Stichwort Wohnstätten: In den Wohnstätten der Matthias-Claudius-Haus-Stiftung Oschersleben wohnen und leben rund 150 Männer und Frauen mit teils schwersten Mehrfachbehinderungen. Ein Teil arbeitet in den Werkstätten. Wer keiner Arbeit nachgehen kann, wird in der Tagesförderung betreut. Die Wohnstätten sind aktuell aufgrund der Werkstattschließungen das Betreuungszentrum. Eine erhebliche Anzahl der Mitarbeitenden aus den Werkstätten hilft momentan in den Wohnstätten aus. „Das funktioniert erstaunlich gut“, sagte Lange. „Ganz viele haben sich in dieser Ausnahmesituation einbinden lassen. Dafür gebührt ihnen meine Anerkennung.“ Besuche von Angehörigen in den Wohnstätten gibt es nicht, die Versorgung wurde größtenteils auf Lieferung umgestellt. „Einkäufe in den hiesigen Supermärkten vermeiden wir. Unsere Risikogruppe ist groß“, betonte Lange. Viele sind schwerstbehindert, schon älter oder gesundheitlich angeschlagen. Für Lieferanten gibt es eine Schleusenregelung. In den Wohnstätten wurden in verschiedenen Bereichen kleine Förder- und Beschäftigungseinheiten ins Leben gerufen. Alles gestaffelt und unter strengen Hygienebedingungen. So wurde beispielsweise im Griesbachsaal, der üblicherweise für Andachten genutzt wird, eine Kreativgruppe eingerichtet, in der gemalt, gebastelt und getöpfert wird. Zwei kleine Gruppen pro Tag, dazwischen wird großflächig desinfiziert. Im parkähnlichen Wohnstättengelände darf sich an der frischen Luft bewegt werden.

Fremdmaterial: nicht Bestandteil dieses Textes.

(* ===== verification/Pow2.v ===== *)
(** * Powers of two

    The routines of [lk/pow2.h] on 32-bit words, and what they compute. *)

From stdpp Require Import base numbers.
From S2P Require Import Prelude.

(** [__builtin_clz] of a word that is not zero. *)
Definition builtin_clz (val : Z) : Z := 31 - Z.log2 val.

Definition ispow2 (val : Z) : bool := Z.land (u32 (val - 1)) val =? 0.

Definition log2_uint (val : Z) : Z := if val =? 0 then 0 else u32 (4 * 8 - 1 - builtin_clz val).

Definition valpow2 (valp2 : Z) : Z := u32 (Z.shiftl 1 valp2).

Definition divpow2 (val divp2 : Z) : Z := Z.shiftr val divp2.

Definition modpow2 (val modp2 : Z) : Z := Z.land val (Z.shiftl 1 modp2 - 1).

Definition round_up_pow2_u32 (v : Z) : Z :=
  let v := u32 (v - 1) in
  let v := Z.lor v (Z.shiftr v 1) in
  let v := Z.lor v (Z.shiftr v 2) in
  let v := Z.lor v (Z.shiftr v 4) in
  let v := Z.lor v (Z.shiftr v 8) in
  let v := Z.lor v (Z.shiftr v 16) in
  u32 (v + 1).

Lemma valpow2_pow n : 0 <= n < 32 -> valpow2 n = 2 ^ n.
Proof.
  intros Hn. unfold valpow2. rewrite Z.shiftl_1_l. apply u32_small.
  split; [lia|]. apply Z.pow_lt_mono_r; lia.
Qed.

Lemma divpow2_div val n : 0 <= n -> divpow2 val n = val / 2 ^ n.
Proof. apply Z.shiftr_div_pow2. Qed.

Lemma modpow2_mod val n : 0 <= n -> modpow2 val n = val mod 2 ^ n.
Proof.
  intros Hn. unfold modpow2. rewrite Z.shiftl_1_l, Z.sub_1_r, <- Z.ones_equiv. by apply Z.land_ones.
Qed.

Lemma modpow2_u32 x n : 0 <= n <= 32 -> modpow2 (u32 x) n = x mod 2 ^ n.
Proof.
  intros Hn. rewrite modpow2_mod by lia. unfold u32. apply Z.mod_mod_divide.
  exists (2 ^ (32 - n)). rewrite <- Z.pow_add_r by lia. f_equal. lia.
Qed.

Lemma ispow2_pow n : 0 <= n < 32 -> ispow2 (2 ^ n) = true.
Proof.
  intros Hn. unfold ispow2. apply Z.eqb_eq. assert (2 ^ n < 2 ^ 32) by (apply Z.pow_lt_mono_r; lia).
  rewrite u32_small by lia. rewrite Z.sub_1_r, <- Z.ones_equiv, Z.land_comm, Z.land_ones by lia. apply Z_mod_same_full.
Qed.

(** A word the test accepts is a power of two, or zero. *)
Lemma ispow2_true val : 0 < val < 2 ^ 32 -> ispow2 val = true -> val = 2 ^ Z.log2 val.
Proof.
  intros Hv. unfold ispow2. rewrite Z.eqb_eq, u32_small by lia. intros Hl.
  pose proof (Z.log2_spec val ltac:(lia)) as [Hlo Hhi]. pose proof (Z.log2_nonneg val) as Hnn.
  apply Z.le_antisymm; [|done]. apply Z.nlt_ge. intros Hlt.
  assert (Z.log2 (val - 1) = Z.log2 val) as El by (apply Z.log2_unique; lia).
  assert (Z.testbit (Z.land (val - 1) val) (Z.log2 val) = true) as Ht.
  { rewrite Z.land_spec, Z.bit_log2 by lia. rewrite <- El, Z.bit_log2; [done|]. lia. }
  rewrite Hl, Z.bits_0 in Ht. done.
Qed.

Lemma log2_uint_log2 val : 0 < val < 2 ^ 32 -> log2_uint val = Z.log2 val.
Proof.
  intros Hv. unfold log2_uint, builtin_clz. destruct (Z.eqb_spec val 0); [lia|].
  pose proof (Z.log2_nonneg val). assert (Z.log2 val < 32) by (apply Z.log2_lt_pow2; lia).
  rewrite u32_small by lia. lia.
Qed.

(** ** Rounding up

    After the steps by 1, 2, ..., [n]/2 a bit is set if one of the [n] bits from it up was. *)
Definition smeared (n v x : Z) : Prop :=
  0 <= x /\ forall i, 0 <= i -> Z.testbit x i = true <-> exists j, 0 <= j < n /\ Z.testbit v (i + j) = true.

Lemma smear_step n m v x : 0 < n -> m = 2 * n -> smeared n v x -> smeared m v (Z.lor x (Z.shiftr x n)).
Proof.
  intros Hn -> [Hx Hs]. split; [apply Z.lor_nonneg; split; [done|by apply Z.shiftr_nonneg]|]. intros i Hi.
  rewrite Z.lor_spec, orb_true_iff, Z.shiftr_spec, !Hs by lia. split.
  - intros [(j & Hj & Hb)|(j & Hj & Hb)]; [exists j; split; [lia|done]|]. exists (n + j). split; [lia|].
    by replace (i + (n + j)) with (i + n + j) by lia.
  - intros (j & Hj & Hb). destruct (Z.lt_ge_cases j n); [left; exists j; split; [lia|done]|right].
    exists (j - n). split; [lia|]. by replace (i + n + (j - n)) with (i + j) by lia.
Qed.

Lemma smeared_ones v x : 0 < v < 2 ^ 32 -> smeared 32 v x -> x = Z.ones (Z.log2 v + 1).
Proof.
  intros Hv [Hx Hs]. pose proof (Z.log2_nonneg v) as Hnn. assert (Z.log2 v < 32) by (apply Z.log2_lt_pow2; lia).
  apply Z.bits_inj'. intros i Hi. apply eq_true_iff_eq. rewrite Hs by done. split.
  - intros (j & Hj & Hb). apply Z.ones_spec_low. split; [done|].
    destruct (Z.lt_ge_cases (Z.log2 v) (i + j)); [rewrite Z.bits_above_log2 in Hb by lia; done|lia].
  - intros Ho. assert (i <= Z.log2 v) as Hle.
    { destruct (Z.lt_ge_cases (Z.log2 v) i); [|done]. rewrite Z.ones_spec_high in Ho by lia. done. }
    exists (Z.log2 v - i). split; [lia|]. replace (i + (Z.log2 v - i)) with (Z.log2 v) by lia. apply Z.bit_log2. lia.
Qed.

(** [round_up_pow2_u32] gives the least power of two that is not below a value from 1 to
    2^31; above that, where there is none in a word, and for 0, it gives 0. *)
Theorem round_up_pow2_least v (Hv : 0 <= v < 2 ^ 32) :
  if (0 <? v) && (v <=? 2 ^ 31)
  then exists n, 0 <= n < 32 /\ round_up_pow2_u32 v = 2 ^ n /\ v <= 2 ^ n /\
         (forall m, 0 <= m -> v <= 2 ^ m -> n <= m)
  else round_up_pow2_u32 v = 0.
Proof.
  assert (forall u, 0 < u < 2 ^ 32 -> u32 (v - 1) = u -> round_up_pow2_u32 v = u32 (2 ^ (Z.log2 u + 1))) as Hr.
  { intros u Hu Eu. unfold round_up_pow2_u32. rewrite Eu.
    assert (smeared 1 u u) as H1.
    { split; [lia|]. intros i Hi. split; [intros Hb; exists 0; by rewrite Z.add_0_r|].
      intros (j & Hj & Hb). replace (i + j) with i in Hb by lia. done. }
    apply (smear_step 1 2) in H1; [|done..]. apply (smear_step 2 4) in H1; [|done..].
    apply (smear_step 4 8) in H1; [|done..]. apply (smear_step 8 16) in H1; [|done..].
    apply (smear_step 16 32) in H1; [|done..].
    apply (smeared_ones u) in H1; [|done]. cbv zeta. rewrite H1, Z.ones_equiv. f_equal. lia. }
  destruct (Z.ltb_spec 0 v) as [H0|H0]; simpl; [|by replace v with 0 by lia].
  destruct (Z.eq_dec v 1) as [->|H1].
  { exists 0. split_and!; [lia|lia|done|lia|lia]. }
  pose proof (Hr (v - 1) ltac:(lia) ltac:(apply u32_small; lia)) as Er.
  pose proof (Z.log2_spec (v - 1) ltac:(lia)) as [Hlo Hhi]. rewrite <- Z.add_1_r in Hhi.
  pose proof (Z.log2_nonneg (v - 1)) as Hnn. destruct (Z.leb_spec v (2 ^ 31)) as [Hle|Hgt].
  - exists (Z.log2 (v - 1) + 1). assert (Z.log2 (v - 1) < 31) by (apply Z.log2_lt_pow2; lia).
    assert (2 ^ (Z.log2 (v - 1) + 1) < 2 ^ 32) by (apply Z.pow_lt_mono_r; lia).
    rewrite Er, u32_small by lia. split_and!; [lia|lia|done|lia|].
    intros m Hm Hv2. apply Z.nlt_ge. intros Hlt.
    assert (2 ^ m <= 2 ^ Z.log2 (v - 1)) by (apply Z.pow_le_mono_r; lia). lia.
  - assert (Z.log2 (v - 1) = 31) as E by (apply Z.log2_unique; lia). by rewrite Er, E.
Qed.

Lemma round_up_pow2_least_witness : exists n, 0 <= n < 32 /\ round_up_pow2_u32 1000 = 2 ^ n /\ 1000 <= 2 ^ n.
Proof.
  destruct (round_up_pow2_least 1000 ltac:(lia)) as (n & Hn & Hr & Hle & _). exists n. split; [exact Hn|]. split; [exact Hr|exact Hle].
Defined.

Stichwort Berufsbildungsbereich: Alle 26 Teilnehmenden des Berufsbildungsbereichs sind aktuell zu Hause. Sie werden von den Gruppenleitern auf dem Postweg mit individuell ausgearbeitetem Lernmaterial versorgt. Es gibt regelmäßig Telefonkontakte, die auch zur Auswertung des Lernstoffs genutzt werden. Stichwort psychosoziale Betreuung: Werkstattbeschäftigte, die bei Angehörigen oder alleine wohnen, sind in diesen Zeiten teils von Unsicherheiten, Ängsten und Langeweile geprägt. Um sie kümmert sich der Soziale Dienst. Das vierköpfige Team steht mit denen, die es möchten, regelmäßig in Kontakt. „Es gibt eine Telefonbereitschaft rund um die Uhr“, sagte Christopher Ernst, Leiter Soziale Dienste. Viele würden Kurznachrichten schreiben. „In diesen Zeiten ist das ganz wichtig. Es ist eine Art Krisenintervention.“ Bei Bedarf gibt es auch Hausbesuche.

Stichwort Schutzmaßnahmen: Die regelmäßige Flächen- und Handdesinfektion in den Einrichtungen der Matthias-Claudius-Haus-Stiftung ist gewährleistet. Mittel sind derzeit noch vorhanden. Eine Mundschutzpflicht besteht noch nicht, vier Mitarbeiterinnen nähen aber aktuell Mund-Nasen-Masken. Ausgeblieben sind bisher Lieferungen Persönlicher Schutzausrüstungen (PSA). „Wir haben anfangs einen Karton mit zehn PSA vom Landkreis bekommen. Das war´s“, sagte Lange. „Es gab bislang auch keine aktive Anfrage irgendeiner Behörde, wie es bei uns läuft und wie wir uns organisieren.“ Verlass ist Lange zufolge auf den Landesverband der Diakonie in Halle, der nicht nur informiert, sondern auch unterstützt, wo es möglich ist.